WHAT THIS TASK INVOLVES: Your answer should be one number, the count of lines in the entries holding the word "shiftl".

INFORMATION PROVIDED:
(* @ ppu_renderer.cpp:98-122 window_layer_mask *)
Definition window_layer_mask (control : PpuRenderControl) (x y : Z) (obj_window_hit : bool) : Z :=
  let win0_on := has (dispcnt control) kWin0Enable in
  let win1_on := has (dispcnt control) kWin1Enable in
  let obj_window_on := has (dispcnt control) kObjWindowEnable in
  if negb win0_on && negb win1_on && negb obj_window_on then kWindowLayerMask
  else if win0_on && inside_window_rect (win0h control) (win0v control) x y
  then u16 (Z.land (winin control) kWindowLayerMask)
  else if win1_on && inside_window_rect (win1h control) (win1v control) x y
  then u16 (Z.land (Z.shiftr (winin control) 8) kWindowLayerMask)
  else if obj_window_on && obj_window_hit
  then u16 (Z.land (Z.shiftr (winout control) 8) kWindowLayerMask)
  else u16 (Z.land (winout control) kWindowLayerMask).

(* @ ppu_renderer.cpp:124-126 mosaic_block *)
Definition mosaic_block (coord size : Z) : Z :=
  if size <=? 1 then coord else u16 (coord / size * size).

(** ** Colour effects *)

(* @ ppu_renderer.cpp:128-134 alpha_blend_channel *)
Definition alpha_blend_channel (first second eva evb : Z) : Z :=
  let blended := u32 (Z.shiftr (first * eva + second * evb) 4) in
  u16 (if 31 <? blended then 31 else blended).

(** One channel of [alpha_blend], at [shift]. *)
(* @ ppu_renderer.cpp:142-147 alpha_blend *)
Definition alpha_blend_at (top bottom eva evb shift result : Z) : Z :=
  let first := u16 (Z.land (Z.shiftr top shift) 0x1F) in
  let second := u16 (Z.land (Z.shiftr bottom shift) 0x1F) in
  u16 (Z.lor result (Z.shiftl (alpha_blend_channel first second eva evb) shift)).

(* @ ppu_renderer.cpp:136-150 alpha_blend *)
Definition alpha_blend (top bottom eva evb : Z) : Z :=
  let top := normalize_color top in
  let bottom := normalize_color bottom in
  fold_left (fun result shift => alpha_blend_at top bottom eva evb shift result) [0; 5; 10] 0.

(** The channel function of [brightness_blend]. *)
(* @ ppu_renderer.cpp:159-164 brightness_blend *)
Definition brightness_channel (amount : Z) (increase : bool) (channel : Z) : Z :=
  if increase then u16 (channel + Z.shiftr (u32 ((31 - channel) * amount)) 4)
  else u16 (channel - Z.shiftr (channel * amount) 4).

(* @ ppu_renderer.cpp:152-169 brightness_blend *)
Definition brightness_blend (color amount : Z) (increase : bool) : Z :=
  let color := normalize_color color in
  let red := brightness_channel amount increase (u16 (Z.land color 0x1F)) in
  let green := brightness_channel amount increase (u16 (Z.land (Z.shiftr color 5) 0x1F)) in
  let blue := brightness_channel amount increase (u16 (Z.land (Z.shiftr color 10) 0x1F)) in
  u16 (Z.lor (Z.lor red (Z.shiftl green 5)) (Z.shiftl blue 10)).

(** ** Candidates *)

(* @ ppu_renderer.cpp:197-201 PixelCandidate *)
Record PixelCandidate : Type := mkPixelCandidate {
  pc_color : Z;
  layer_bit : Z;
  pc_priority : Z
}.

(** OBJ precedes BG0, BG1, BG2, BG3, then the backdrop. *)
(* @ ppu_renderer.cpp:208-210 precedes *)
Definition layer_order (candidate : PixelCandidate) : Z :=
  if layer_bit candidate =? 4 then 0 else layer_bit candidate + 1.

(* @ ppu_renderer.cpp:203-212 precedes *)
Definition precedes (candidate other : PixelCandidate) : bool :=
  if negb (pc_priority candidate =? pc_priority other)
  then pc_priority candidate <? pc_priority other
  else layer_order candidate <? layer_order other.

(** The two foremost candidates, [best] and [second]. *)
Definition Foremost : Type := PixelCandidate * PixelCandidate.

(* @ ppu_renderer.cpp:419-428 PpuRenderer::render_scanline (consider) *)
Definition consider (candidate : PixelCandidate) (f : Foremost) : bool * Foremost :=
  let '(best, second) := f in
  if precedes candidate best then (true, (candidate, best))
  else if precedes candidate second then (false, (best, candidate))
  else (false, (best, second)).

(* @ ppu_renderer.cpp:214-222 AffineParams *)
Record AffineParams : Type := mkAffineParams {
  present : bool;
  pa : Z;
  pb : Z;
  pc : Z;
  pd : Z;
  reference_x : Z;
  reference_y : Z
}.

(* @ ppu_renderer.cpp:224-227 sign_extend_reference *)
Definition sign_extend_reference (raw28 : Z) : Z := Z.shiftr (i32 (Z.shiftl raw28 4)) 4.

(* @ ppu_renderer.cpp:229-231 sign_extend_affine_param *)
Definition sign_extend_affine_param (raw : Z) : Z := i16 raw.

(** [array.at(index)] of a register bank of four. *)
Definition bank_at (l : list Z) (index : Z) : Z := default 0 (l !! Z.to_nat index).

SOLUTION TO THE PROBLEM: 3